* Requirement *
Go through the records and extract every line with the word "that".

(Dataset entries)
(* ===== verification/AdminWitnesses.v ===== *)
(** * Concrete runs of the admin RPCs *)

From S2P Require Import Prelude Domain TigerBeetle TBRef Ids Transfers Accounts LedgerProps.
From S2P Require Import World ActivitiesTB ActivitiesTBProps AllocationProps ActivitiesPG AccountingWorkflow.
From S2P Require Import AccountingProps CreditProps Provisioning ProvisioningProps.
From S2P Require Import Floats Dedup Streams Latency Heartbeat HeartbeatProps HeartbeatWitnesses CivilTime.
From S2P Require Import ProvisioningHandler Onboarding AdminHandler AdminProps.
From S2P Require Postgres.
Import Postgres(PGServer, UUID, Tables, quota_snapshots, workload_clusters, wc_TenantID).

#[local] Existing Instances prompt_temporal prompt_temporal_laws.

(** An update client that runs the handler on the stored state. *)
Definition prompt_update (id name : string) (sig : QuotaAdjustmentSignal)
    : M Platform (outcome IssueCreditResult) := λ p,
  match ds_states (pf_temporal p) !! id with
  | None => (Err (EMsg "workflow not found"), p)
  | Some st =>
      let '(o, s') := on_credit sig {| sys_state := st; sys_timer := 0; sys_world := pf_world p |} in
      let t := pf_temporal p : DemoServer in
      (Ok o, {| pf_world := sys_world s';
                pf_temporal := {| t with ds_states := <[id := sys_state s']> (ds_states t) |} |})
  end.

#[export] Instance prompt_updates : UpdateClient := {| UpdateWorkflow := prompt_update |}.
#[export] Instance prompt_updates_laws : UpdateClientLaws prompt_updates.
Proof.
  split. intros id sig p res p'. simpl. unfold prompt_update.
  destruct (ds_states (pf_temporal p) !! id) as [st|] eqn:E; [|done].
  destruct (on_credit _ _) as [o s'] eqn:Ec. intros He. injection He as -> <-.
  eexists _, s'. split_and!; [| |exact Ec|done|apply lookup_insert_eq]; done.
Qed.

(** The tenant of the onboarding example. *)
Abbreviation signed_up := (RegisterTenant demo_globals demo_signup demo_service_state).2 (only parsing).







(** Balances projected for the tenant of the demo database, then listed. *)
Definition projection : UpdateQuotaSnapshotsInput :=
  {| us_TenantID := demo_tenant; us_TenantUUID := demo_id 77; us_AccountMap := ∅; us_Snapshots := demo_snapshots |}.

Definition projected_service : Service :=
  {| sv_platform := {| pf_world := (UpdateQuotaSnapshots projection demo_world).2;
                       pf_temporal := pf_temporal demo_platform |};
     sv_uuids n := demo_id (78 + Z.of_nat n); sv_drawn := 0; sv_clock n := 0; sv_reads := 0 |}.

Lemma projection_succeeds : succeeds (UpdateQuotaSnapshots projection demo_world) = true.
Proof. by vm_compute. Qed.

Lemma listing_succeeds : succeeds (ListTenantQuotas demo_tenant projected_service) = true.
Proof. by vm_compute. Qed.

Lemma demo_snapshots_wf : snapshots_wf (tables_of demo_world).
Proof. intros k row Hk. simpl in Hk. by rewrite lookup_empty in Hk. Qed.

Lemma quota_views_agree_witness : ∃ snap,
  filter (λ q, qi_ResourceType q = "cpu_hours") (value_of [] (ListTenantQuotas demo_tenant projected_service))
    = [credit_line "cpu_hours" snap].
Proof.
  eexists.
  exact (proj1 (quota_views_agree projection demo_world (UpdateQuotaSnapshots projection demo_world).2
    projected_service _ _ ∅ demo_snapshots_wf (unit_ok _ projection_succeeds) eq_refl
    (value_ok [] _ listing_succeeds) "cpu_hours" _ (lookup_singleton_eq _ _))).
Defined.

(** The cluster that joined is deregistered and sends another heartbeat. *)
Abbreviation joined := (RegisterCluster demo_join (RegisterTenant demo_globals demo_signup demo_service_state).2)
  (only parsing).
Abbreviation removed := (admin_DeregisterCluster joined_id joined.2) (only parsing).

* Solution to this exercise *
(** An update client that runs the handler on the stored state. *)
(** The cluster that joined is deregistered and sends another heartbeat. *)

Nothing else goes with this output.